Time to carve the Jack-O-Lantern. Time to gather the skeletons from the closet and put them on display. Ah, it is time for Halloween! The subject I will attempt to tackle in this article is Horror comics and the Comics Code Authority. Those last three words send chills down my spine. Not that the Comics Code means much, if it ever did. But the amount of time devoted to the research and conclusions drawn that deemed it necessary is worth examining. Back in the 1940s and 1950s the U.S. Government took a mighty dim view of comic books and vowed to right the evils that flowed from the publisher’s imaginations. Don’t believe it? The U.S. Senate launched investigations, created allegations, and forced publishers to testify before a Senate subcommittee. Do you still want to work in comics?

The Government stance was spurred on by the self-righteous rantings of starchy, ultra-conservative psychologists. The news media held a feeding frenzy over these juicy tidbits of comics gone wrong. It would hold their attention for years. In the 1940s comic book publishing was such a prosperous game that many companies sprang up and hired anyone that "…could just draw your name."---(Harry Harrison, 1950s horror comics writer and artist). It was the classic lure of the fast dollar that caused many companies to quickly lose sight of moral taste. Competition grew increasingly fierce in an industry pumping out five hundred to six hundred books a month in the late 40s early 50s and taking in millions of dollars. Over thirty-five percent of the U.S. population was reading comic books; nearly half of all its citizens. It was obviously an amazing time.

Cowboy genre comics soon gave way to a number of crime comics.
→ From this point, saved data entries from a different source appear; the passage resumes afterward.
(* ===== verification/GoTime.v ===== *)
(** * GoTime: the part of Go's [time] package the cron engine uses.

    An instant is its Unix time in nanoseconds (a Go [time.Time] is a 64-bit
    second count with a nanosecond part; the model does not bound it).  A location
    is what the zone database answers, the offset east of UTC in effect at an
    instant: a function from Unix seconds to seconds.  The calendar is the
    proleptic Gregorian one, with days counted from 0001-01-01. *)
From stdpp Require Import base list.
From Stdlib Require Import Lia.
From S2P Require Import Prelude.

Definition second : Z := 1000000000.
Definition minute : Z := 60 * second.
Definition hour : Z := 60 * minute.

(** [time.Time{}], 0001-01-01T00:00:00Z, the value [IsZero] recognizes. *)
Definition zero_time : Z := -62135596800 * second.
Definition IsZero (t : Z) : bool := t =? zero_time.

(** ** The calendar *)

Definition is_leap (y : Z) : bool :=
  (y mod 4 =? 0) && (negb (y mod 100 =? 0) || (y mod 400 =? 0)).

Definition leap_day (y : Z) : Z := if is_leap y then 1 else 0.

Definition days_in_month (y m : Z) : Z :=
  match m with
  | 2 => 28 + leap_day y
  | 4 | 6 | 9 | 11 => 30
  | _ => 31
  end.

(** Days from 0001-01-01 to January 1 of year [y]. *)
Definition days_before_year (y : Z) : Z :=
  365 * (y - 1) + (y - 1) / 4 - (y - 1) / 100 + (y - 1) / 400.

(** Days from January 1 to the first of month [m]; month 13 is the year's end. *)
Definition days_before_month (y m : Z) : Z :=
  match m with
  | 1 => 0
  | 2 => 31
  | 3 => 59 + leap_day y
  | 4 => 90 + leap_day y
  | 5 => 120 + leap_day y
  | 6 => 151 + leap_day y
  | 7 => 181 + leap_day y
  | 8 => 212 + leap_day y
  | 9 => 243 + leap_day y
  | 10 => 273 + leap_day y
  | 11 => 304 + leap_day y
  | 12 => 334 + leap_day y
  | _ => 365 + leap_day y
  end.

Definition days_of_civil (y m d : Z) : Z :=
  days_before_year y + days_before_month y m + (d - 1).

Definition year_of_days (n : Z) : Z :=
  let g := (400 * n) / 146097 + 1 in
  if n <? days_before_year g then g - 1
  else if days_before_year (g + 1) <=? n then g + 1
  else g.

Fixpoint month_search (fuel : nat) (y yd m : Z) : Z :=
  match fuel with
  | O => m
  | S fuel' => if yd <? days_before_month y (m + 1) then m else month_search fuel' y yd (m + 1)
  end.

Definition civil_of_days (n : Z) : Z * Z * Z :=
  let y := year_of_days n in
  let yd := n - days_before_year y in
  let m := month_search 11 y yd 1 in
  (y, m, yd - days_before_month y m + 1).

(** Days from 0001-01-01 to 1970-01-01. *)
Definition unix_epoch_days : Z := 719162.

(** ** Wall clocks *)

(** A wall clock to the minute, which is what the cron fields see. *)
Record wall := Wall { wY : Z; wMo : Z; wD : Z; wH : Z; wMi : Z }.

#[global] Instance wall_eq_dec : EqDecision wall.
Proof. solve_decision. Defined.

(** The number of the minute a wall clock names, counted from the Unix epoch as
    if the wall clock were UTC: [time.Date(y, mo, d, h, mi, 0, 0, time.UTC)]. *)
Definition minute_of (w : wall) : Z :=
  (days_of_civil (wY w) (wMo w) (wD w) - unix_epoch_days) * 1440 + wH w * 60 + wMi w.

Definition wall_of (n : Z) : wall :=
  let '(y, m, d) := civil_of_days (n / 1440 + unix_epoch_days) in
  Wall y m d ((n mod 1440) / 60) (n mod 60).

(** [time.Date(y, mo, d, h, mi, 0, 0, time.UTC)] for a month possibly past
    December and a day possibly before the first: months carry into years, days
    are counted from the first of the month. *)
Definition Date_days (y m d : Z) : Z :=
  days_of_civil (y + (m - 1) / 12) ((m - 1) mod 12 + 1) d.

(** [Weekday]: 0001-01-01 was a Monday, and Sunday is 0. *)
Definition Weekday (days : Z) : Z := (days + 1) mod 7.

Definition valid_wall (w : wall) : Prop :=
  1 <= wMo w <= 12 /\ 1 <= wD w <= days_in_month (wY w) (wMo w) /\
  0 <= wH w <= 23 /\ 0 <= wMi w <= 59.

(** ** Locations *)

Definition location := Z -> Z.

(** The wall clock [t.In(loc)] shows, in nanoseconds as if it were UTC. *)
Definition local (loc : location) (t : Z) : Z := t + loc (t / second) * second.

(** [t.In(loc)]'s date, hour and minute. *)
Definition wall_in (loc : location) (t : Z) : wall := wall_of (local loc t / minute).

(** [_, off := t.In(loc).Zone()] *)
Definition Zone (loc : location) (t : Z) : Z := loc (t / second).

(** ** Lemmas: years *)

Lemma leap_day_range y : 0 <= leap_day y <= 1.
Proof. unfold leap_day. case_match; lia. Qed.

Lemma days_before_year_succ y :
  days_before_year (y + 1) = days_before_year y + 365 + leap_day y.
Proof.
  unfold days_before_year, leap_day, is_leap.
  replace (y + 1 - 1) with y by lia.
  destruct (Z.eqb_spec (y mod 4) 0), (Z.eqb_spec (y mod 100) 0), (Z.eqb_spec (y mod 400) 0);
    cbn [negb andb orb]; Z.div_mod_to_equations; lia.
Qed.

Lemma days_before_year_mono y k : 0 <= k -> days_before_year y + 365 * k <= days_before_year (y + k).
Proof.
  revert k. apply natlike_ind; [replace (y + 0) with y; lia|].
  intros k Hk IH. replace (y + Z.succ k) with (y + k + 1) by lia.
  rewrite days_before_year_succ. pose proof (leap_day_range (y + k)). lia.
Qed.

Lemma year_of_days_spec n :
  days_before_year (year_of_days n) <= n < days_before_year (year_of_days n + 1).
Proof.
  unfold year_of_days. set (g := (400 * n) / 146097 + 1).
  assert (days_before_year (g - 1) <= n < days_before_year (g + 2)).
  { unfold days_before_year, g. Z.div_mod_to_equations. lia. }
  split_ifs; replace (g - 1 + 1) with g by lia; replace (g + 1 + 1) with (g + 2) by lia; lia.
Qed.

Lemma year_unique y y' n :
  days_before_year y <= n < days_before_year (y + 1) ->
  days_before_year y' <= n < days_before_year (y' + 1) -> y = y'.
Proof.
  intros [H1 H2] [H3 H4].
  destruct (Z.lt_trichotomy y y') as [Hlt|[->|Hlt]]; [exfalso|done|exfalso].
  - pose proof (days_before_year_mono (y + 1) (y' - (y + 1))) as Hm.
    replace (y + 1 + (y' - (y + 1))) with y' in Hm by lia. lia.
  - pose proof (days_before_year_mono (y' + 1) (y - (y' + 1))) as Hm.
    replace (y' + 1 + (y - (y' + 1))) with y in Hm by lia. lia.
Qed.

(** ** Lemmas: months *)

Lemma month_cases m : 1 <= m <= 12 ->
  m = 1 \/ m = 2 \/ m = 3 \/ m = 4 \/ m = 5 \/ m = 6 \/
  m = 7 \/ m = 8 \/ m = 9 \/ m = 10 \/ m = 11 \/ m = 12.
Proof. lia. Qed.

Ltac case_month H :=
  apply month_cases in H;
  destruct H as [->|[->|[->|[->|[->|[->|[->|[->|[->|[->|[->| ->]]]]]]]]]]].

Lemma days_before_month_succ y m : 1 <= m <= 12 ->
  days_before_month y (m + 1) = days_before_month y m + days_in_month y m.
Proof. intros H. case_month H; simpl; lia. Qed.

Lemma days_in_month_range y m : 28 <= days_in_month y m <= 31.
Proof.
  pose proof (leap_day_range y). unfold days_in_month.
  repeat case_match; lia.
Qed.

Lemma month_search_spec y yd :
  0 <= yd < 365 + leap_day y ->
  1 <= month_search 11 y yd 1 <= 12 /\
  days_before_month y (month_search 11 y yd 1) <= yd <
    days_before_month y (month_search 11 y yd 1 + 1).
Proof.
  pose proof (leap_day_range y). intros Hyd.
  cbn [month_search Z.add Pos.add Pos.succ Pos.add_carry].
  repeat (match goal with |- context [if ?b then _ else _] => destruct b eqn:? end;
          [bool_prop; simpl in *; lia|]).
  bool_prop. simpl in *. lia.
Qed.

Lemma month_unique y m m' yd :
  1 <= m <= 12 -> 1 <= m' <= 12 ->
  days_before_month y m <= yd < days_before_month y (m + 1) ->
  days_before_month y m' <= yd < days_before_month y (m' + 1) -> m = m'.
Proof.
  pose proof (leap_day_range y). intros Hm Hm'.
  case_month Hm; case_month Hm'; simpl; lia.
Qed.

(** ** Lemmas: dates *)

Definition valid_date (y m d : Z) : Prop := 1 <= m <= 12 /\ 1 <= d <= days_in_month y m.

Lemma days_before_month_nonneg y m : 1 <= m <= 12 -> 0 <= days_before_month y m.
Proof. pose proof (leap_day_range y). intros H0. case_month H0; simpl; lia. Qed.

Lemma days_before_month_le y m : 1 <= m <= 12 -> days_before_month y (m + 1) <= 365 + leap_day y.
Proof. pose proof (leap_day_range y). intros H0. case_month H0; simpl; lia. Qed.

Lemma civil_of_days_valid n :
  let '(y, m, d) := civil_of_days n in valid_date y m d /\ days_of_civil y m d = n.
Proof.
  unfold civil_of_days, valid_date, days_of_civil.
  pose proof (year_of_days_spec n) as Hy. rewrite days_before_year_succ in Hy.
  set (y := year_of_days n) in *. set (yd := n - days_before_year y).
  destruct (month_search_spec y yd) as [Hm Hd]; [unfold yd; lia|].
  set (m := month_search 11 y yd 1) in *.
  rewrite days_before_month_succ in Hd by done. lia.
Qed.

(** A date is recovered from its day number. *)
Lemma civil_of_days_of_civil y m d :
  valid_date y m d -> civil_of_days (days_of_civil y m d) = (y, m, d).
Proof.
  intros [Hm Hd]. set (n := days_of_civil y m d).
  pose proof (civil_of_days_valid n) as Hc.
  destruct (civil_of_days n) as [[y' m'] d']. destruct Hc as [[Hm' Hd'] Hn].
  pose proof (days_before_month_nonneg y m Hm). pose proof (days_before_month_le y m Hm).
  pose proof (days_before_month_nonneg y' m' Hm'). pose proof (days_before_month_le y' m' Hm').
  pose proof (days_before_month_succ y m Hm). pose proof (days_before_month_succ y' m' Hm').
  unfold days_of_civil in *.
  assert (y' = y) as ->.
  { apply (year_unique _ _ n); rewrite days_before_year_succ; unfold n, days_of_civil in *; lia. }
  assert (m' = m) as ->.
  { apply (month_unique y _ _ (n - days_before_year y)); [done..| |];
      unfold n, days_of_civil in *; lia. }
  f_equal. unfold n, days_of_civil in *. lia.
Qed.

(** ** Lemmas: wall clocks and minutes are in bijection *)

Lemma wall_of_valid n : valid_wall (wall_of n).
Proof.
  unfold wall_of. pose proof (civil_of_days_valid (n / 1440 + unix_epoch_days)) as Hc.
  destruct (civil_of_days _) as [[y m] d]. destruct Hc as [[Hm Hd] _].
  unfold valid_wall; cbn [wY wMo wD wH wMi]. repeat split; try lia; Z.div_mod_to_equations; lia.
Qed.

Lemma minute_of_wall_of n : minute_of (wall_of n) = n.
Proof.
  unfold wall_of, minute_of.
  pose proof (civil_of_days_valid (n / 1440 + unix_epoch_days)) as Hc.
  destruct (civil_of_days _) as [[y m] d]. destruct Hc as [_ Hn].
  cbn [wY wMo wD wH wMi]. rewrite Hn. Z.div_mod_to_equations; lia.
Qed.

Lemma wall_of_minute_of w : valid_wall w -> wall_of (minute_of w) = w.
Proof.
  destruct w as [y m d h mi]. intros (Hm & Hd & Hh & Hmi). cbn [wY wMo wD wH wMi] in *.
  unfold wall_of, minute_of; cbn [wY wMo wD wH wMi].
  set (n := days_of_civil y m d - unix_epoch_days).
  assert ((n * 1440 + h * 60 + mi) / 1440 = n) as -> by (Z.div_mod_to_equations; lia).
  replace (n + unix_epoch_days) with (days_of_civil y m d) by (unfold n; lia).
  rewrite civil_of_days_of_civil by done.
  f_equal; Z.div_mod_to_equations; lia.
Qed.

Lemma minute_of_inj w w' :
  valid_wall w -> valid_wall w' -> minute_of w = minute_of w' -> w = w'.
Proof.
  intros Hw Hw' E1. by rewrite <- (wall_of_minute_of w), <- (wall_of_minute_of w'), E1.
Qed.

#[global] Hint Resolve wall_of_valid : go.

(** The last day of a month is day zero of the next: [daysIn]'s arithmetic. *)
Lemma civil_of_day_zero y m : 1 <= m <= 12 ->
  civil_of_days (Date_days y (m + 1) 0) = (y, m, days_in_month y m).
Proof.
  intros Hm. rewrite <- (civil_of_days_of_civil y m (days_in_month y m)).
  - f_equal. unfold Date_days, days_of_civil.
    destruct (decide (m = 12)) as [->|Hne].
    + change ((12 + 1 - 1) / 12) with 1. change ((12 + 1 - 1) mod 12 + 1) with 1.
      rewrite days_before_year_succ. simpl. lia.
    + replace ((m + 1 - 1) / 12) with 0 by (Z.div_mod_to_equations; lia).
      replace ((m + 1 - 1) mod 12 + 1) with (m + 1) by (Z.div_mod_to_equations; lia).
      rewrite days_before_month_succ, Z.add_0_r by done. lia.
  - split; [done|]. pose proof (days_in_month_range y m). lia.
Qed.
Crime comics spun-off into two sub-genres: romance and horror comics. The latter would surge out of control, and become a rampant, ugly, subversive beast in need of taming. When William M. Gaines and Al Feldstein formed EC comics (Entertaining Comics) in 1950, little did they know of the mayhem they were to cause that would effect the industry for years to come. Their first three titles, ‘VAULT OF HORROR’, ‘CRYPT OF TERROR’, and ‘HAUNT OF FEAR’, would accelerate the explosion of 1950s horror comics. EC began to set horror standards and spawned leagues of imitators! EC comics’ ‘help wanted’ advertisement from a 1950s Writer’s Digest magazine: "You should know this about our horror books. We have no ghosts, devils, goblins, or the like. We tolerate vampires and werewolves, if they follow tradition and behave the way respectable vampires and werewolves should. We love walking corpse stories. We’ll accept the occasional zombie or mummy. And we relish the tales of sadism. Virtue doesn’t always have to triumph." By 1950 fifty million copies of comic books were published every month, (over a half billion a year) for an industry revenue of forty-one million dollars.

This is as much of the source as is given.